* **YOUR GOAL**: Which lines mention "LatType"? Show each one from the listing.

* **EXERCISE MATERIALS**:

+---+

(* ===== verification/Coherence.v ===== *)
(** * Coherence: the base class of the coherence managers

    Models [coherencemgr/coherenceController.h/.cc]: the event heap, the outgoing
    queues towards the CPU ("up") and memory ("down") with their bandwidth
    limits, MSHR allocation with the prefetch limits, latency records, listener
    notifications and the retry buffer. Virtual functions the derived managers
    override are the fields of [Virtuals]. Links belong to other components:
    [MemLink] is what the controller asks of them; what it sends on them is
    appended to [sentUp_] and [sentDown_]. Statistics are the log [stats_];
    debug output is not modelled. *)

From S2P Require Import Prelude MemTypes MemEvent Mshr.

(** What [MemLinkBase] answers about destinations. *)
Record MemLink := mkMemLink {
  findTargetDestination : Z -> string;
  isReachable : string -> bool
}.

Module NotifyAccessType.
Inductive t := READ | WRITE | EVICT | PREFETCH.
End NotifyAccessType.
Module NotifyResultType.
Inductive t := HIT | MISS | NA.
End NotifyResultType.

(** What a cache listener (prefetcher, tracer) is told. *)
Record CacheListenerNotification := mkNotification {
  n_size : Z;
  n_targAddr : Z;
  n_physAddr : Z;
  n_virtAddr : Z;
  n_instPtr : Z;
  n_access : NotifyAccessType.t;
  n_result : NotifyResultType.t
}.

(** [LatType]: an anonymous enum used as an [int]. *)
Module LatType.
Definition HIT : Z := 0.
Definition MISS : Z := 1.
Definition INV : Z := 2.
Definition UPGRADE : Z := 3.
End LatType.

(** The statistics a manager adds to. *)
Module Stat.
Inductive t :=
| eventSent (c : Command.t)
| eventState (c : Command.t) (s : State.t)
| evict (s : State.t)
| hit (row : Z) (inMSHR : bool)
| miss (row : Z) (inMSHR : bool)
| hits | misses
| latencyGetS (type : Z) | latencyGetX (type : Z) | latencyGetSX (type : Z)
| latencyFlushLine (type : Z) | latencyFlushLineInv (type : Z)
| eventStalledForLock
| PrefetchEvict | PrefetchInv | PrefetchRedundant | PrefetchUpgradeMiss | PrefetchHit.
End Stat.

Record LatencyStat := mkLatencyStat { ls_time : Z; ls_cmd : Command.t; ls_missType : Z }.
#[export] Instance LatencyStat_eta : Eta LatencyStat := fun l =>
  mkLatencyStat (ls_time l) (ls_cmd l) (ls_missType l).

Record Response := mkResponse { r_event : EventPtr; r_deliveryTime : Z; r_size : Z }.
#[export] Instance Response_eta : Eta Response := fun r =>
  mkResponse (r_event r) (r_deliveryTime r) (r_size r).

(** A pointer pushed on the retry buffer may be null. *)
Record Ctrl := mkCtrl {
  heap_ : gmap N MemEvent;
  fresh_ : N;
  idCount_ : N;
  now_ : Z;
  mshr_ : MSHR;
  maxOutstandingPrefetch_ : Z;
  dropPrefetchLevel_ : Z;
  outstandingPrefetches_ : Z;
  cachename_ : string;
  timestamp_ : Z;
  accessLatency_ : Z;
  tagLatency_ : Z;
  mshrLatency_ : Z;
  lineSize_ : Z;
  writebackCleanBlocks_ : bool;
  silentEvictClean_ : bool;
  recvWritebackAck_ : bool;
  sendWritebackAck_ : bool;
  lastLevel_ : bool;
  retryBuffer_ : list (option EventPtr);
  startTimes_ : gmap id_type LatencyStat;
  cpus : list string;
  outgoingEventQueueDown_ : list Response;
  outgoingEventQueueUp_ : list Response;
  maxBytesUp : Z;
  maxBytesDown : Z;
  packetHeaderBytes : Z;
  sentDown_ : list MemEvent;
  sentUp_ : list MemEvent;
  notified_ : list CacheListenerNotification;
  stats_ : list (Stat.t * Z)
}.
#[export] Instance Ctrl_eta : Eta Ctrl := fun c =>
  mkCtrl (heap_ c) (fresh_ c) (idCount_ c) (now_ c) (mshr_ c) (maxOutstandingPrefetch_ c)
    (dropPrefetchLevel_ c) (outstandingPrefetches_ c) (cachename_ c) (timestamp_ c)
    (accessLatency_ c) (tagLatency_ c) (mshrLatency_ c) (lineSize_ c) (writebackCleanBlocks_ c)
    (silentEvictClean_ c) (recvWritebackAck_ c) (sendWritebackAck_ c) (lastLevel_ c)
    (retryBuffer_ c) (startTimes_ c) (cpus c) (outgoingEventQueueDown_ c)
    (outgoingEventQueueUp_ c) (maxBytesUp c) (maxBytesDown c) (packetHeaderBytes c)
    (sentDown_ c) (sentUp_ c) (notified_ c) (stats_ c).

(** ** Construction *)

(** What [UnitAlgebra] answers about a parameter: whether it is a number of
    bytes, and the rounded number. *)
Record UnitAlgebra := mkUnitAlgebra { ua_bytes : bool; ua_value : Z }.

(** The parameters the constructor reads; [None] is a parameter not given. *)
Record CtrlParams := mkCtrlParams {
  p_access_latency_cycles : option Z;
  p_tag_access_latency_cycles : option Z;
  p_mshr_latency_cycles : option Z;
  p_cache_line_size : option Z;
  p_min_packet_size : UnitAlgebra;
  p_request_link_width : UnitAlgebra;
  p_response_link_width : UnitAlgebra
}.

(** The constructor; the MSHR is given to [setMSHR] before the simulation starts. *)
Definition new_CoherenceController (name : string) (params : CtrlParams) (mshr : MSHR) : res Ctrl :=
  access ← of_option (Fatal "Param not specified: access_latency_cycles") (p_access_latency_cycles params);
  if negb (ua_bytes (p_min_packet_size params)) then Err (Fatal "Invalid param: min_packet_size")
  else if negb (ua_bytes (p_request_link_width params)) then Err (Fatal "Invalid param: request_link_width")
  else if negb (ua_bytes (p_response_link_width params)) then Err (Fatal "Invalid param: response_link_width")
  else Ok {|
    heap_ := ∅; fresh_ := 0; idCount_ := 0; now_ := 0; mshr_ := mshr;
    maxOutstandingPrefetch_ := 2 ^ 64 - 2; dropPrefetchLevel_ := 2 ^ 64 - 1; outstandingPrefetches_ := 0;
    cachename_ := name; timestamp_ := 0;
    accessLatency_ := access;
    tagLatency_ := default access (p_tag_access_latency_cycles params);
    mshrLatency_ := default 1 (p_mshr_latency_cycles params);
    lineSize_ := default 64 (p_cache_line_size params);
    writebackCleanBlocks_ := false; silentEvictClean_ := true;
    recvWritebackAck_ := false; sendWritebackAck_ := false; lastLevel_ := true;
    retryBuffer_ := []; startTimes_ := ∅; cpus := [];
    outgoingEventQueueDown_ := []; outgoingEventQueueUp_ := [];
    maxBytesUp := ua_value (p_response_link_width params);
    maxBytesDown := ua_value (p_request_link_width params);
    packetHeaderBytes := ua_value (p_min_packet_size params);
    sentDown_ := []; sentUp_ := []; notified_ := []; stats_ := []
  |}.

(** [setCacheListener]: the prefetch limits the cache controller computes. *)
Definition setCacheListener (dropLevel maxOutPref : Z) (c : Ctrl) : Ctrl :=
  c <| dropPrefetchLevel_ := dropLevel |> <| maxOutstandingPrefetch_ := maxOutPref |>.

Definition on_mshr {A} (m : M MSHR A) : M Ctrl A :=
  zoom mshr_ (fun t c => c <| mshr_ := t |>) m.

Definition getc : M Ctrl Ctrl := gets (fun c => c).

+---+

* **EXERCISE SOLUTION**:
(** [LatType]: an anonymous enum used as an [int]. *)
Module LatType.
End LatType.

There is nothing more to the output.